Check each line below for "parts" and say how many have it, with no other words.

(INFORMATION PROVIDED)

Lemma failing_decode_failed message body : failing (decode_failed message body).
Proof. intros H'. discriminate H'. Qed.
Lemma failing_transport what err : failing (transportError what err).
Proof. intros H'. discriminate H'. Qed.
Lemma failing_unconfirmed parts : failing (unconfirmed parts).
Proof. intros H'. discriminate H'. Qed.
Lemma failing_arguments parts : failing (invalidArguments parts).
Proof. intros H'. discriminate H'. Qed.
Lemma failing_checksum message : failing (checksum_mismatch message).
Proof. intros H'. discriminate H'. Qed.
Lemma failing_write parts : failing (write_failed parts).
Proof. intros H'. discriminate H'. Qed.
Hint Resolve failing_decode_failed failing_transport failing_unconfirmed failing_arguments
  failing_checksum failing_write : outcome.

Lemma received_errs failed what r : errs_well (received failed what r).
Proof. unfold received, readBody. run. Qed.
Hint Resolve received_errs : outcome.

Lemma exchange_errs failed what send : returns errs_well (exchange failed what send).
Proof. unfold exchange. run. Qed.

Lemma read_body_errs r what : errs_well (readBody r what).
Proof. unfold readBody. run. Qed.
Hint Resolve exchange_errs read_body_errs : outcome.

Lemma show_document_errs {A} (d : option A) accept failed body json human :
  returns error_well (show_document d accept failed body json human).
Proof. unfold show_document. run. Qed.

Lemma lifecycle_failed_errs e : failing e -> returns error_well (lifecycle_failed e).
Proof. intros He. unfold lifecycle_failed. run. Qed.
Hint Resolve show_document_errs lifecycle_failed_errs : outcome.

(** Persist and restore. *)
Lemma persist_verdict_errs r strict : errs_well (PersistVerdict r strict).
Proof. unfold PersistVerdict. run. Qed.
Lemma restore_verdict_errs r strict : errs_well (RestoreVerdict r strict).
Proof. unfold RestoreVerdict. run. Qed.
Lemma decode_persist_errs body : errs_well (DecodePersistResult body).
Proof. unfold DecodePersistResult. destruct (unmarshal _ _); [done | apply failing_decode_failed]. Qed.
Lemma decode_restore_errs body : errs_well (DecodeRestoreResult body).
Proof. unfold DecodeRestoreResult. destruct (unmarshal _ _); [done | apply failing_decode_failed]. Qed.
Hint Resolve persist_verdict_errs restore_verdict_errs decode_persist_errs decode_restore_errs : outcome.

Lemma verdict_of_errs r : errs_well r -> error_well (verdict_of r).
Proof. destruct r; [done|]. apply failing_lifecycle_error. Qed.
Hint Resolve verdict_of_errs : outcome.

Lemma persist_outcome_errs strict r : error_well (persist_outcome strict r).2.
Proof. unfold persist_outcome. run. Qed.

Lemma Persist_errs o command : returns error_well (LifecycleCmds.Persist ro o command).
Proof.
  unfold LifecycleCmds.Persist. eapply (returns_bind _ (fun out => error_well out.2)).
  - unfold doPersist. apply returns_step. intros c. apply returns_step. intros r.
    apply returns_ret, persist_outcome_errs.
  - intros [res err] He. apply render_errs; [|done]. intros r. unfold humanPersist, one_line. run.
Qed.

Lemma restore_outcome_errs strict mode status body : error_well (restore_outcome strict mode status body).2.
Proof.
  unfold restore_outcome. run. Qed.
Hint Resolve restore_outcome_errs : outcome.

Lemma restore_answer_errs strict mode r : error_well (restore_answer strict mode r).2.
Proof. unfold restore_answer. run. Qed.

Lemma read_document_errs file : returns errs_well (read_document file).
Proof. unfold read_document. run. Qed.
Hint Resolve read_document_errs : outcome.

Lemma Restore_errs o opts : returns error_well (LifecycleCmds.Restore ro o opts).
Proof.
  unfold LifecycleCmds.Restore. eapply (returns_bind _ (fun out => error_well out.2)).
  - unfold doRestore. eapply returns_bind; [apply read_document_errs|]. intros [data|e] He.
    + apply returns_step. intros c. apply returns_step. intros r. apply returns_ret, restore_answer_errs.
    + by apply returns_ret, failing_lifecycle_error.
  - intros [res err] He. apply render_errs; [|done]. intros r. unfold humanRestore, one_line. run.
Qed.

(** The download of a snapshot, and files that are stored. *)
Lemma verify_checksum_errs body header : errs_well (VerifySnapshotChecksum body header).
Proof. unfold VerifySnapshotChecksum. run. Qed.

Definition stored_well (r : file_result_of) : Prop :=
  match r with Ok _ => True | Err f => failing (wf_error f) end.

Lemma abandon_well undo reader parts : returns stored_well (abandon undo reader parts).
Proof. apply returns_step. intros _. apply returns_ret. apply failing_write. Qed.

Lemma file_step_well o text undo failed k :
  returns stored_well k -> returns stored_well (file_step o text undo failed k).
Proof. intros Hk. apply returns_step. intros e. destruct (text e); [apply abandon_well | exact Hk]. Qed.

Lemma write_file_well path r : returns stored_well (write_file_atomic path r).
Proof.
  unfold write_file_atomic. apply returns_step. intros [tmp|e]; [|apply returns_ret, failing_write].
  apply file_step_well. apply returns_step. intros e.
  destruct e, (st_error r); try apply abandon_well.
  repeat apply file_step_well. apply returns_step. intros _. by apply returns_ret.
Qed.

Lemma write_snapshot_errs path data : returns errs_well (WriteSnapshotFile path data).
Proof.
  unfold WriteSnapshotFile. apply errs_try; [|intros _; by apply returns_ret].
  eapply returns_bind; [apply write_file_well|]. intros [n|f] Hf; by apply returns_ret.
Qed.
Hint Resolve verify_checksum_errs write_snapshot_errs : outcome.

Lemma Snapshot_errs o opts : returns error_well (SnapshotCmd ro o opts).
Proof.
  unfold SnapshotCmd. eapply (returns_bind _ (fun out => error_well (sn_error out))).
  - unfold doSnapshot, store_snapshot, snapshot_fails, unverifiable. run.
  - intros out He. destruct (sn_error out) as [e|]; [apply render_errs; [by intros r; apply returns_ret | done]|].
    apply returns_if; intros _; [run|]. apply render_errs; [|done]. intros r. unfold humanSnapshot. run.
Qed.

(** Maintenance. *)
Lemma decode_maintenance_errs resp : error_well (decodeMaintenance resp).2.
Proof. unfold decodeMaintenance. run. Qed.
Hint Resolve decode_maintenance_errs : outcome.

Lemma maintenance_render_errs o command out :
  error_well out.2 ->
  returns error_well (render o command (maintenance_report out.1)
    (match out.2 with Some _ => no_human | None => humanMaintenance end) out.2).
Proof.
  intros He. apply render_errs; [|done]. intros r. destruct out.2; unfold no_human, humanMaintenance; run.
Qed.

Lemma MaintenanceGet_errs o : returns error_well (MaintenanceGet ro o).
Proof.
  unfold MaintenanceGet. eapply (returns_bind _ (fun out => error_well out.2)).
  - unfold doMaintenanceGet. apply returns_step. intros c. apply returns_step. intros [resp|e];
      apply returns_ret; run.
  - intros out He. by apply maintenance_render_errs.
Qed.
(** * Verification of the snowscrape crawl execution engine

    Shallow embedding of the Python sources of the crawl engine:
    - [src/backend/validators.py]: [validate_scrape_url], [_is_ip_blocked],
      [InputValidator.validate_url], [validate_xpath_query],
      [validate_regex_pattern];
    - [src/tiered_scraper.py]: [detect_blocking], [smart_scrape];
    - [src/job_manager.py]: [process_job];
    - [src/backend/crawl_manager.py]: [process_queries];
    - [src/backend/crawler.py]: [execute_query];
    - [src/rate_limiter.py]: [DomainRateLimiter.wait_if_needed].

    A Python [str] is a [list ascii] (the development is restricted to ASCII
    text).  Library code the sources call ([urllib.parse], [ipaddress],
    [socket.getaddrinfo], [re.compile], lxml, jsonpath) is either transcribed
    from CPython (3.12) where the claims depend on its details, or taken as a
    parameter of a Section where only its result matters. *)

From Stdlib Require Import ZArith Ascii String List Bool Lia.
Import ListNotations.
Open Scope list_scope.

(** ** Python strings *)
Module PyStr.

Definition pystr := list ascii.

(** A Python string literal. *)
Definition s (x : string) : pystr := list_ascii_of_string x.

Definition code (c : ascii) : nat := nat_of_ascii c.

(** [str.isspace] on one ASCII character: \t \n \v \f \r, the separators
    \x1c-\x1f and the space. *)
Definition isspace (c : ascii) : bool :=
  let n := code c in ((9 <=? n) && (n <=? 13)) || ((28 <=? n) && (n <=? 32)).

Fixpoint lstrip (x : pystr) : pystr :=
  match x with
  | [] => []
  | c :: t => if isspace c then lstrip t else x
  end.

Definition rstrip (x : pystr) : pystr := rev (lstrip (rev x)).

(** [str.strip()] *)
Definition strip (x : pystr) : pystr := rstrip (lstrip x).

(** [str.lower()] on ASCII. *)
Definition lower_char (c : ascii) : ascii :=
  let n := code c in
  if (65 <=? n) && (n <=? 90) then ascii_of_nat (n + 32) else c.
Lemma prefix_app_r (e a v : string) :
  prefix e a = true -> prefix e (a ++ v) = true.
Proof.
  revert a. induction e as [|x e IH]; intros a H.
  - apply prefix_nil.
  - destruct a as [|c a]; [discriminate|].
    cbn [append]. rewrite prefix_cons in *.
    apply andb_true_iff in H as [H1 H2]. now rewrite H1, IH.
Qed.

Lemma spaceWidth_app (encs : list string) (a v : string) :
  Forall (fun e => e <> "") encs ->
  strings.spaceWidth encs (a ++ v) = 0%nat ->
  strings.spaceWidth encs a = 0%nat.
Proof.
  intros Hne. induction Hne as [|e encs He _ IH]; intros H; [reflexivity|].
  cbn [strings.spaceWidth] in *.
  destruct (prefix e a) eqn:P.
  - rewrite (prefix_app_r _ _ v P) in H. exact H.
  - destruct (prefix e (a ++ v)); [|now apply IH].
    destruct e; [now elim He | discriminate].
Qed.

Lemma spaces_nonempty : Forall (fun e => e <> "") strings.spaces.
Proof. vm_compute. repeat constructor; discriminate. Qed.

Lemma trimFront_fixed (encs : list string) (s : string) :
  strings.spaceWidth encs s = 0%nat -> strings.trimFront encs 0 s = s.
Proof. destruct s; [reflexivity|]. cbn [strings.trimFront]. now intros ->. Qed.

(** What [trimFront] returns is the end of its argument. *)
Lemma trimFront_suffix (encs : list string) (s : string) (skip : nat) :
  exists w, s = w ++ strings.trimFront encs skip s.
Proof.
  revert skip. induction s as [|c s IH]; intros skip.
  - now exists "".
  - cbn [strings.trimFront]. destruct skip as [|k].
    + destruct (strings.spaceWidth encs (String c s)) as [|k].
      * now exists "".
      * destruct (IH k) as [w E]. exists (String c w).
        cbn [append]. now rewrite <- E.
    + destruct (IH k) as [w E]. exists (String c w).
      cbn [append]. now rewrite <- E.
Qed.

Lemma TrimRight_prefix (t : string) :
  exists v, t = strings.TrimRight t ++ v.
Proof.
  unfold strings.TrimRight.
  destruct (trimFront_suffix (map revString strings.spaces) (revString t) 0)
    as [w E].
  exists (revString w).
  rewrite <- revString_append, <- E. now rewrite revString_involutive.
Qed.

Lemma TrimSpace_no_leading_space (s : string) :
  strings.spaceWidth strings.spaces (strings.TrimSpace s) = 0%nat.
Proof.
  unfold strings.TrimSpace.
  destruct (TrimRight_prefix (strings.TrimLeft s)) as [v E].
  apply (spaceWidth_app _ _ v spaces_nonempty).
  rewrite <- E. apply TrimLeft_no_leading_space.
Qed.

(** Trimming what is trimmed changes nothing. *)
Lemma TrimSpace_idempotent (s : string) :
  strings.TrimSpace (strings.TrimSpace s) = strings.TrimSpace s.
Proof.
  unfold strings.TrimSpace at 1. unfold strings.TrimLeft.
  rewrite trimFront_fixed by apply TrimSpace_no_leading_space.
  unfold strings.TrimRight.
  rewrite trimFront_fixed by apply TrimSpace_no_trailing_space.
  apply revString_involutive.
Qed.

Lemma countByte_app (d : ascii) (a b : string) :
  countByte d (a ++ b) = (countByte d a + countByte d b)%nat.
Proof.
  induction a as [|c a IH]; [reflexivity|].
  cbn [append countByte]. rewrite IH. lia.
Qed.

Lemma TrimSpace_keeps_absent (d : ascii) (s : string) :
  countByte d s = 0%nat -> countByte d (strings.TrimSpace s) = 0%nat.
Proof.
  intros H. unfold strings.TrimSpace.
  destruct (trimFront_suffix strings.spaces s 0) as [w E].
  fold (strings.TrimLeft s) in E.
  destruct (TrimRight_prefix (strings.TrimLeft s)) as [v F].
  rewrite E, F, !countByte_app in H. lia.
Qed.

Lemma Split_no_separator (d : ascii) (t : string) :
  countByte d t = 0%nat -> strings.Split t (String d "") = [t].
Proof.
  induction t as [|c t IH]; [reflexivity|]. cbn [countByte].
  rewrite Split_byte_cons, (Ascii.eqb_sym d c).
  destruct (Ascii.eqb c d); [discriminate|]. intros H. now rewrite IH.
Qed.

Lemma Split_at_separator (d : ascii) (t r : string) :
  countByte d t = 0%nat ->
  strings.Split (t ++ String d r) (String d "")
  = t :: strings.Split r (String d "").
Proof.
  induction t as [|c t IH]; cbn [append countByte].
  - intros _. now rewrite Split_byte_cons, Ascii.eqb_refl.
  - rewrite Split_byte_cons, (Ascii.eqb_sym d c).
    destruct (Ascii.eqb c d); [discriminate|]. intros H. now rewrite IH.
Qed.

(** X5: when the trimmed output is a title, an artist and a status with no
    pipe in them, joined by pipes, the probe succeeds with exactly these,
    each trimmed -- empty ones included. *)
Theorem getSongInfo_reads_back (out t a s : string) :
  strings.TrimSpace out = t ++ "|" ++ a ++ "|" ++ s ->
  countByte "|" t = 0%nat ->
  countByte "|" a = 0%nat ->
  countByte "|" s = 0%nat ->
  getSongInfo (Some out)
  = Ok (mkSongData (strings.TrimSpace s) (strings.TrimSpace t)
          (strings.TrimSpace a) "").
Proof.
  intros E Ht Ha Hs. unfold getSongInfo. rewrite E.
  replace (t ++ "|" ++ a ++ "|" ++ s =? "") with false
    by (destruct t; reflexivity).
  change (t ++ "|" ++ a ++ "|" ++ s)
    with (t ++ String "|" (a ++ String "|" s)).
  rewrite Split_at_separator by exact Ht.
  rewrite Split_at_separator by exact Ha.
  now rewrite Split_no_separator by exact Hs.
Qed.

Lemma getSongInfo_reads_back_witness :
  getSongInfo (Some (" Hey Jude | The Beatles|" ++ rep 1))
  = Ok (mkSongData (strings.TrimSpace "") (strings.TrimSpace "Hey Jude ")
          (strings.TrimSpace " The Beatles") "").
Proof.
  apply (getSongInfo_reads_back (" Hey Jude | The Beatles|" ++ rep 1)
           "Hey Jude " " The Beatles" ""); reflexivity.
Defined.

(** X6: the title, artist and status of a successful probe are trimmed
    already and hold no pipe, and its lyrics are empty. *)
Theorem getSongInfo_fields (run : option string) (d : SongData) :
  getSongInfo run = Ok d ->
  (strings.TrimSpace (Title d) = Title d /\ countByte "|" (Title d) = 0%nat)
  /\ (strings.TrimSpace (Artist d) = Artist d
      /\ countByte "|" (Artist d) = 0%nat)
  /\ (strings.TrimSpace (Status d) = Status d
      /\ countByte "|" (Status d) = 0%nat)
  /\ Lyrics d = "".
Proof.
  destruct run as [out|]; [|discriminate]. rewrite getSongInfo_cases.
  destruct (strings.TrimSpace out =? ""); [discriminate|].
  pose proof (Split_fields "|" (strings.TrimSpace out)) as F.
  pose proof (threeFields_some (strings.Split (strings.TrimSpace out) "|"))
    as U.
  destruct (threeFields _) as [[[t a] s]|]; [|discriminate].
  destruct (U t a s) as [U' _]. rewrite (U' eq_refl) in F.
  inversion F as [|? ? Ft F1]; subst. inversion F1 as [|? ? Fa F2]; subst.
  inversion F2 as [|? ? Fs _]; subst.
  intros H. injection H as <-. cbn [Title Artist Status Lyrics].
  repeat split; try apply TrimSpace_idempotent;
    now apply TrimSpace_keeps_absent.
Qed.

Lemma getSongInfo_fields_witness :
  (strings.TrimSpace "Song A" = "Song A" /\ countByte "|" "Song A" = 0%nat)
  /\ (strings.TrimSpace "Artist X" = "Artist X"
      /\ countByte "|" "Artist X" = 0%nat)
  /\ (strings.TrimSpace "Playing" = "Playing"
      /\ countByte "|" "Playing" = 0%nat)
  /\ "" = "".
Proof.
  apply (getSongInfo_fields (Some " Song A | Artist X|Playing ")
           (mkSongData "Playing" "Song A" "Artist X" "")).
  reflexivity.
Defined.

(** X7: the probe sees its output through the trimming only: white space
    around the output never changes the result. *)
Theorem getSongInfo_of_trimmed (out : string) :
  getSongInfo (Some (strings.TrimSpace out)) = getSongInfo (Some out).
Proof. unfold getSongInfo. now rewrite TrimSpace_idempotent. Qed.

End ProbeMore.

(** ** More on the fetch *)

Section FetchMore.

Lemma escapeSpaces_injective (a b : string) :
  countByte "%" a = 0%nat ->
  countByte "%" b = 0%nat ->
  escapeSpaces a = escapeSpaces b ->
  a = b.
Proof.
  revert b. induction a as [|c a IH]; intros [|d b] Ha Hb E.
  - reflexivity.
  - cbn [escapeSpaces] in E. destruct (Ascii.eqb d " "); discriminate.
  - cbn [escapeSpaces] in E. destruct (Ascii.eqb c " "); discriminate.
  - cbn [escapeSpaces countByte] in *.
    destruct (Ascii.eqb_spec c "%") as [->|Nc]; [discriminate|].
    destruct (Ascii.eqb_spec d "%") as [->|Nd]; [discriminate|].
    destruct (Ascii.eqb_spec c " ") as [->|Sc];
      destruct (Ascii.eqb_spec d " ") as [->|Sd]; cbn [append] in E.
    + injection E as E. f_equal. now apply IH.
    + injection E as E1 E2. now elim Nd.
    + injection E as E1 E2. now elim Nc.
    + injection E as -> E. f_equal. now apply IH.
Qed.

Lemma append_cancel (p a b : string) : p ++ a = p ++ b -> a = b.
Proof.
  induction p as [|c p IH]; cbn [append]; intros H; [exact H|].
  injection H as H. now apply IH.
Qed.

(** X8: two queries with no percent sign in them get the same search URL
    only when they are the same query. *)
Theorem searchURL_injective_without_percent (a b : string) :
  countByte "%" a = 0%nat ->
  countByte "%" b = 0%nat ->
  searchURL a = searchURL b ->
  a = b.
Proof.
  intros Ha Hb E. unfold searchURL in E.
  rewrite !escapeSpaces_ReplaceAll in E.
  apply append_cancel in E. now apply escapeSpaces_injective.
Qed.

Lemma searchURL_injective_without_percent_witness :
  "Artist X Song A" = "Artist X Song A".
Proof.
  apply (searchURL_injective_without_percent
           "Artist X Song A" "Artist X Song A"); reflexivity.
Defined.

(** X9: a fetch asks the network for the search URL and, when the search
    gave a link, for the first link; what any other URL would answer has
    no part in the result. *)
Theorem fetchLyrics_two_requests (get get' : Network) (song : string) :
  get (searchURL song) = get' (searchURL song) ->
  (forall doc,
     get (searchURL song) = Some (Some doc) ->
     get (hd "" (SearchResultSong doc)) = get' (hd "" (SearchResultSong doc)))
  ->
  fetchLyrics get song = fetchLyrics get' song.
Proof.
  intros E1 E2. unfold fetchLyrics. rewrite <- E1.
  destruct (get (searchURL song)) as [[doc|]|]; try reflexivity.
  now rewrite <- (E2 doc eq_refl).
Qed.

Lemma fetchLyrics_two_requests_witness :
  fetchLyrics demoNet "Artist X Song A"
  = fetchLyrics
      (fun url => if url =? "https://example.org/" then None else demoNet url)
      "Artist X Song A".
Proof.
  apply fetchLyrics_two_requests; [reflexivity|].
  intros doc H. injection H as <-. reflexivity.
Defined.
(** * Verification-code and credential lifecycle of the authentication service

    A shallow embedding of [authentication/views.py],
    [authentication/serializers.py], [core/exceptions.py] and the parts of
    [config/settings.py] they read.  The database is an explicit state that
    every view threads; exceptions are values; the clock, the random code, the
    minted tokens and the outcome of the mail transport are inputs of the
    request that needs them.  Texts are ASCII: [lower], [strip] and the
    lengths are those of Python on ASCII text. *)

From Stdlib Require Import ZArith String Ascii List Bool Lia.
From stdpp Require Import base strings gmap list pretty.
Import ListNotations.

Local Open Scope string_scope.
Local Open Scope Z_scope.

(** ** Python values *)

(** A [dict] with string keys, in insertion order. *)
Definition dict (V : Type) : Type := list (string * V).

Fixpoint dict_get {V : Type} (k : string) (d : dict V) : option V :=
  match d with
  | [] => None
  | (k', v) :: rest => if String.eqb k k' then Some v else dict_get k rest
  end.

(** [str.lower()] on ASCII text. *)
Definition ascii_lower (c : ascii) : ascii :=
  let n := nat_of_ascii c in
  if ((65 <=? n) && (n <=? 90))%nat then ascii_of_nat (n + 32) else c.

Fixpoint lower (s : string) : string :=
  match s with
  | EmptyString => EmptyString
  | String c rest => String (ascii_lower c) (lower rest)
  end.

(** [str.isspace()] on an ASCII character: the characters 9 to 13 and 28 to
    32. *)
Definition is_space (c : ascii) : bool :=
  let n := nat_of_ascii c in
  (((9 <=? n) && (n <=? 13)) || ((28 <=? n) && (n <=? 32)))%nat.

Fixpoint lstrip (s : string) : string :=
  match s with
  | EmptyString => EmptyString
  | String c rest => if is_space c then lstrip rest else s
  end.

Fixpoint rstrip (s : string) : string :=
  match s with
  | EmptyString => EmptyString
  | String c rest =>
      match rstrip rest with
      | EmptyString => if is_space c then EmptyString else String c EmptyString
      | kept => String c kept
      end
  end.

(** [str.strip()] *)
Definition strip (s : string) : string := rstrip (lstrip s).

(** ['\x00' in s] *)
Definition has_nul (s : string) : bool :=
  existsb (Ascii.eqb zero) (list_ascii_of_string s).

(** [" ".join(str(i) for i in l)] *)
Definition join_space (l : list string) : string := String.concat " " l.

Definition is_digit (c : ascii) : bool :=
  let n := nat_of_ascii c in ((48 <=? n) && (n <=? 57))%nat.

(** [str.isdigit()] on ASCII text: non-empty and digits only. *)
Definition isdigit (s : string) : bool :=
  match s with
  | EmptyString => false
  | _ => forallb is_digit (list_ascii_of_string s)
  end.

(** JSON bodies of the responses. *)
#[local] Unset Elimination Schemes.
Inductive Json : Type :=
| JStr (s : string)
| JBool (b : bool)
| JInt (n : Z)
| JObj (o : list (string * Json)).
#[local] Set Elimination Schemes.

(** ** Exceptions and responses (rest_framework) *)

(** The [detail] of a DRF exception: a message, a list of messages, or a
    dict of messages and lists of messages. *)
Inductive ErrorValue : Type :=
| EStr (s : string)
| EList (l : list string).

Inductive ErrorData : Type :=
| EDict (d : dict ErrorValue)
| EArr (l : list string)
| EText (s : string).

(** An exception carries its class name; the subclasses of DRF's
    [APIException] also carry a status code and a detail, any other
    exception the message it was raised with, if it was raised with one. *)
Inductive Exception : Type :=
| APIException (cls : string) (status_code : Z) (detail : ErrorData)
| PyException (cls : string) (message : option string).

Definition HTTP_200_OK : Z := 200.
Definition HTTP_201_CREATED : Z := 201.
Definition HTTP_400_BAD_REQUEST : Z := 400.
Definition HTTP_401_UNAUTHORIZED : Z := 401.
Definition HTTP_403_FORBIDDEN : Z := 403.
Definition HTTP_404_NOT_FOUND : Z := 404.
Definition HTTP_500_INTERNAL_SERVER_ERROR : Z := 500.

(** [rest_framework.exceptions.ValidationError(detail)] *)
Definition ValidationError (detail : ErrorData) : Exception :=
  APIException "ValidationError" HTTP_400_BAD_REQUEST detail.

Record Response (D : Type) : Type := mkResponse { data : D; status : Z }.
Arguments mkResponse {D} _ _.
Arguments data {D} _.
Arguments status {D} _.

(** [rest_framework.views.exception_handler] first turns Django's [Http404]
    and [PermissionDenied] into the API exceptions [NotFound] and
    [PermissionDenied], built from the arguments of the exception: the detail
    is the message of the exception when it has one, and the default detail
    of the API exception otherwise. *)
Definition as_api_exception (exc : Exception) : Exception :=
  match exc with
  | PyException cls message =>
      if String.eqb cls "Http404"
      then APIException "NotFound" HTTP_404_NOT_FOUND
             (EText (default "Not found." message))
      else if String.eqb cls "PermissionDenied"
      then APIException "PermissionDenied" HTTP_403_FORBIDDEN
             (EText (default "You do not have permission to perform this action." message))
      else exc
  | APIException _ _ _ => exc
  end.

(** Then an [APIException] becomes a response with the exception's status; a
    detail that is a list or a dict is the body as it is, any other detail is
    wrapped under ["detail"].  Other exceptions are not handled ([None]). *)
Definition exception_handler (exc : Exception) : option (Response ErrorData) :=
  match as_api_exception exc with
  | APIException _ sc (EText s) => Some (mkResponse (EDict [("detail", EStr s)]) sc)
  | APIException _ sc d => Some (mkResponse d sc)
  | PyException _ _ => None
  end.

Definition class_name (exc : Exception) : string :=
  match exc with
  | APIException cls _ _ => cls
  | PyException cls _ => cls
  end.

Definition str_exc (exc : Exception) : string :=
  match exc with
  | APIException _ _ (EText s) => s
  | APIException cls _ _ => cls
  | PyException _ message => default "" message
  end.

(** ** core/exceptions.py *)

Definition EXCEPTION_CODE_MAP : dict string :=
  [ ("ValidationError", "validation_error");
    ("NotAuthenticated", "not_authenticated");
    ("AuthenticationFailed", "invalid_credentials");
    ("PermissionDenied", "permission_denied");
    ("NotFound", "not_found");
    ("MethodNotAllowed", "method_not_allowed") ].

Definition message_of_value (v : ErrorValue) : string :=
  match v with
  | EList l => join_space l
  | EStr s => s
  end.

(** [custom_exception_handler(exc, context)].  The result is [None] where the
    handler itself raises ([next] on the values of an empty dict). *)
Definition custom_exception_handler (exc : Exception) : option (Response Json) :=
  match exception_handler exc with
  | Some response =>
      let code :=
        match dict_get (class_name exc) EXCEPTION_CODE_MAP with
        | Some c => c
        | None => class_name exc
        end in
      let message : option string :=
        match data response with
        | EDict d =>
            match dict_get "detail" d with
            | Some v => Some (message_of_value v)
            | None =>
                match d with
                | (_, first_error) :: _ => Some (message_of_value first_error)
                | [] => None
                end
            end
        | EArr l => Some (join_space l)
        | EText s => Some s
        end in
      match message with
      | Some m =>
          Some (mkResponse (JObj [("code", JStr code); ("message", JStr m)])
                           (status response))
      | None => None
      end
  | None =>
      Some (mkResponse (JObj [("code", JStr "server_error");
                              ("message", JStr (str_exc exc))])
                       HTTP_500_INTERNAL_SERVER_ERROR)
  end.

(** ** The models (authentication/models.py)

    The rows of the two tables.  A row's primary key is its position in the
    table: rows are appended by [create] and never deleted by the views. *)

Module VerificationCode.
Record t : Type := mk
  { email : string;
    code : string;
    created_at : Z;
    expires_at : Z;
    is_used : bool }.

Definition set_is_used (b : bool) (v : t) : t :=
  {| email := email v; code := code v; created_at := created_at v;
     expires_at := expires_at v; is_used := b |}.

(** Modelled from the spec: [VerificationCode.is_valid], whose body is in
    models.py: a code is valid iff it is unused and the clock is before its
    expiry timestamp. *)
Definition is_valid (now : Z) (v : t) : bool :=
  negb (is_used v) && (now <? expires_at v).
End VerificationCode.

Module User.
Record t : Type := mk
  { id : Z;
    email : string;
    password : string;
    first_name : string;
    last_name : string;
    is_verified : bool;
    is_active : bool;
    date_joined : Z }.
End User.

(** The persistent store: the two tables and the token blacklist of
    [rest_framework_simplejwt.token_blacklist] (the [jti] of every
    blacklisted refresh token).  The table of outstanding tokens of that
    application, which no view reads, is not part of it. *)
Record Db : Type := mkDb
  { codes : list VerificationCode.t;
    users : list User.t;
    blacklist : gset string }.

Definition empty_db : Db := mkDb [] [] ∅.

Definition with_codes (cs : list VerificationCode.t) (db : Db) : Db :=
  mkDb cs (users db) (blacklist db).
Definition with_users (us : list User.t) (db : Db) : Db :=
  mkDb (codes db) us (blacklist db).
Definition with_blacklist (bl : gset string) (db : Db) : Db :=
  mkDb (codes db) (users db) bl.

(End INFORMATION PROVIDED)

PROBLEM SOLUTION
5